### Problem to work on
Only the lines below from the one containing "destruct (Z.ltb_spec (a +₆₄ b) a), (Z.leb_spec" to the one containing "(Z.leb_spec (2 ^ 64) (a + b + 1)), (Z.leb_spec" should be repeated, both included and unchanged.

········

(* ===== verification/Difficulty.v ===== *)
(** * Proof-of-work target test

    [src/DynexCNCore/Difficulty.cpp]: a hash meets a difficulty when the 256-bit
    product of the two does not overflow.  The code computes only the carries. *)

From S2P Require Import Prelude IntUtil.

(** The [__SIZEOF_INT128__] variant; returns [(low, high)]. *)
Definition mul (a b : Z) : Z * Z :=
  let res := (a * b) mod 2 ^ 128 in
  (u64 res, u64 (res ≫ 64)).

Definition cadd (a b : Z) : bool := a +₆₄ b <? a.

Definition cadc (a b : Z) (c : bool) : bool :=
  (a +₆₄ b <? a) || (c && (a +₆₄ b =? u64 (-1))).

(** [((const uint64_t * ) &hash)[k]] read with [swap64le] (identity on a
    little-endian target). *)
Definition hash_word (hash : bytes) (k : nat) : Z := le_val 256 (take 8 (drop (8 * k) hash)).

Definition check_hash (hash : bytes) (difficulty : Z) : bool :=
  let '(top, high) := mul (hash_word hash 3) difficulty in
  if negb (high =? 0) then false
  else
    let '(low, cur) := mul (hash_word hash 0) difficulty in
    let '(low, high) := mul (hash_word hash 1) difficulty in
    let carry := cadd cur low in
    let cur := high in
    let '(low, high) := mul (hash_word hash 2) difficulty in
    let carry := cadc cur low carry in
    let carry := cadc high top carry in
    negb carry.

(** ** Properties *)

Lemma mul_correct a b : is_u64 a -> is_u64 b -> mul a b = (u64 (a * b), a * b / 2 ^ 64).
Proof.
  intros Ha Hb. unfold mul. assert (0 <= a * b < 2 ^ 128) by (wunfold; nia).
  rewrite (Z.mod_small (a * b)), shiftr_div by lia. f_equal.
  apply u64_id. split; [apply Z.div_pos; lia|]. apply Z.div_lt_upper_bound; lia.
Qed.

(** With and without incoming carry, the carry-out of a 64-bit addition. *)
Lemma cadd_spec a b : is_u64 a -> is_u64 b -> cadd a b = (2 ^ 64 <=? a + b).
Proof.
  intros Ha Hb. unfold cadd.
  destruct (Z.ltb_spec (a +₆₄ b) a), (Z.leb_spec (2 ^ 64) (a + b)); try done; word_lia.
Qed.

Lemma cadc_spec a b c :
  is_u64 a -> is_u64 b -> cadc a b c = (2 ^ 64 <=? a + b + Z.b2z c).
Proof.
  intros Ha Hb. unfold cadc. change (u64 (-1)) with (2 ^ 64 - 1).
  destruct c; simpl; destruct (Z.ltb_spec (a +₆₄ b) a), (Z.eqb_spec (a +₆₄ b) (2 ^ 64 - 1)),
    (Z.leb_spec (2 ^ 64) (a + b + 1)), (Z.leb_spec (2 ^ 64) (a + b + 0)); try done; word_lia.
Qed.

Lemma b2z_carry x : 0 <= x < 2 ^ 65 -> Z.b2z (2 ^ 64 <=? x) = x / 2 ^ 64.
Proof. intros. destruct (Z.leb_spec (2 ^ 64) x); simpl; word_lia. Qed.

Lemma hash_word_range hash k :
  is_bytes hash -> is_u64 (hash_word hash k).
Proof.
  intros H. unfold hash_word.
  pose proof (le_val_range 256 ltac:(lia) (take 8 (drop (8 * k) hash))
    ltac:(by apply Forall_take, Forall_drop)) as Hr.
  rewrite length_take in Hr. split; [lia|]. eapply Z.lt_le_trans; [apply Hr|].
  change (2 ^ 64) with (256 ^ 8). apply Z.pow_le_mono_r; lia.
Qed.

Lemma le_val_split_word (hash : bytes) k :
  (8 * S k <= length hash)%nat ->
  le_val 256 (drop (8 * k) hash) = hash_word hash k + 2 ^ 64 * le_val 256 (drop (8 * S k) hash).
Proof.
  intros Hl. unfold hash_word. rewrite <-(take_drop 8 (drop (8 * k) hash)) at 1.
  rewrite le_val_app, length_take_le, drop_drop by (rewrite ?length_drop; lia).
  by replace (8 * k + 8)%nat with (8 * S k)%nat by lia.
Qed.

Lemma le_val_words (hash : bytes) :
  length hash = 32%nat ->
  le_val 256 hash = hash_word hash 0 + 2 ^ 64 * hash_word hash 1
                    + 2 ^ 128 * hash_word hash 2 + 2 ^ 192 * hash_word hash 3.
Proof.
  intros Hl. rewrite <-(drop_0 hash) at 1. change 0%nat with (8 * 0)%nat at 1.
  rewrite 4!le_val_split_word by lia. rewrite (drop_ge hash (8 * 4)) by lia. simpl le_val. lia.
Qed.

(** The limb-wise carries of four partial products decide overflow of the sum. *)
Lemma check_hash_carry w0 w1 w2 w3 d :
  is_u64 w0 -> is_u64 w1 -> is_u64 w2 -> is_u64 w3 -> is_u64 d -> w3 * d / 2 ^ 64 = 0 ->
  cadc (w2 * d / 2 ^ 64) (u64 (w3 * d))
    (cadc (w1 * d / 2 ^ 64) (u64 (w2 * d)) (cadd (w0 * d / 2 ^ 64) (u64 (w1 * d))))
  = (2 ^ 256 <=? (w0 + 2 ^ 64 * w1 + 2 ^ 128 * w2 + 2 ^ 192 * w3) * d).
Proof.
  intros H0 H1 H2 H3 Hd Hz.
  assert (B : forall w, is_u64 w -> 0 <= w * d <= (2 ^ 64 - 1) * (2 ^ 64 - 1)) by (wunfold; nia).
  pose proof (B _ H0). pose proof (B _ H1). pose proof (B _ H2). pose proof (B _ H3).
  replace ((w0 + 2 ^ 64 * w1 + 2 ^ 128 * w2 + 2 ^ 192 * w3) * d)
    with (w0 * d + 2 ^ 64 * (w1 * d) + 2 ^ 128 * (w2 * d) + 2 ^ 192 * (w3 * d)) by ring.
  generalize dependent (w0 * d). generalize dependent (w1 * d).
  generalize dependent (w2 * d). generalize dependent (w3 * d).
  clear. intros p3 Hz B3 p2 B2 p1 B1 p0 B0.
  rewrite cadd_spec, !cadc_spec by word_lia.
  rewrite (b2z_carry (p0 / 2 ^ 64 + u64 p1)) by word_lia. rewrite b2z_carry by word_lia.
  apply eq_true_iff_eq. rewrite !Z.leb_le. word_lia.
Qed.

(** A 256-bit hash passes exactly when hash * difficulty < 2^256. *)
Theorem check_hash_target hash difficulty :
  is_bytes hash -> length hash = 32%nat -> is_u64 difficulty ->
  check_hash hash difficulty = true <-> le_val 256 hash * difficulty < 2 ^ 256.
Proof.
  intros Hb Hl Hd. unfold check_hash.
  pose proof (hash_word_range hash 0 Hb) as H0. pose proof (hash_word_range hash 1 Hb) as H1.
  pose proof (hash_word_range hash 2 Hb) as H2. pose proof (hash_word_range hash 3 Hb) as H3.
  rewrite !mul_correct, (le_val_words hash Hl) by done.
  destruct (Z.eqb_spec (hash_word hash 3 * difficulty / 2 ^ 64) 0) as [Hz|Hz]; simpl negb; cbv iota.
  - rewrite check_hash_carry, negb_true_iff, Z.leb_gt by done. done.
  - split; [done|]. intros Hlt. destruct Hz. apply Z.div_small. wunfold. nia.
Qed.

(** [check_hash] accepts a hash, read as a 256-bit little-endian number,
    exactly when hash * difficulty < 2^256; the word products and carries lose
    nothing. *)
Theorem check_hash_spec hash difficulty :
  is_bytes hash -> length hash = 32%nat -> is_u64 difficulty ->
  check_hash hash difficulty = true <-> le_val 256 hash * difficulty < 2 ^ 256.
Proof. apply check_hash_target. Qed.

Lemma check_hash_spec_witness :
  let hash := replicate 31 255 ++ [0] in
  is_bytes hash /\ length hash = 32%nat /\ is_u64 256 /\ le_val 256 hash * 256 < 2 ^ 256.
Proof.
  assert (Hb : is_bytes (replicate 31 255 ++ [0])) by by apply (bool_decide_unpack _); vm_compute.
  split_and!; [exact Hb|done|done|].
  apply (check_hash_spec (replicate 31 255 ++ [0]) 256); [exact Hb|done|done|by vm_compute].
Defined.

········

### Task response
  destruct (Z.ltb_spec (a +₆₄ b) a), (Z.leb_spec (2 ^ 64) (a + b)); try done; word_lia.
Qed.

Lemma cadc_spec a b c :
  is_u64 a -> is_u64 b -> cadc a b c = (2 ^ 64 <=? a + b + Z.b2z c).
Proof.
  intros Ha Hb. unfold cadc. change (u64 (-1)) with (2 ^ 64 - 1).
  destruct c; simpl; destruct (Z.ltb_spec (a +₆₄ b) a), (Z.eqb_spec (a +₆₄ b) (2 ^ 64 - 1)),
    (Z.leb_spec (2 ^ 64) (a + b + 1)), (Z.leb_spec (2 ^ 64) (a + b + 0)); try done; word_lia.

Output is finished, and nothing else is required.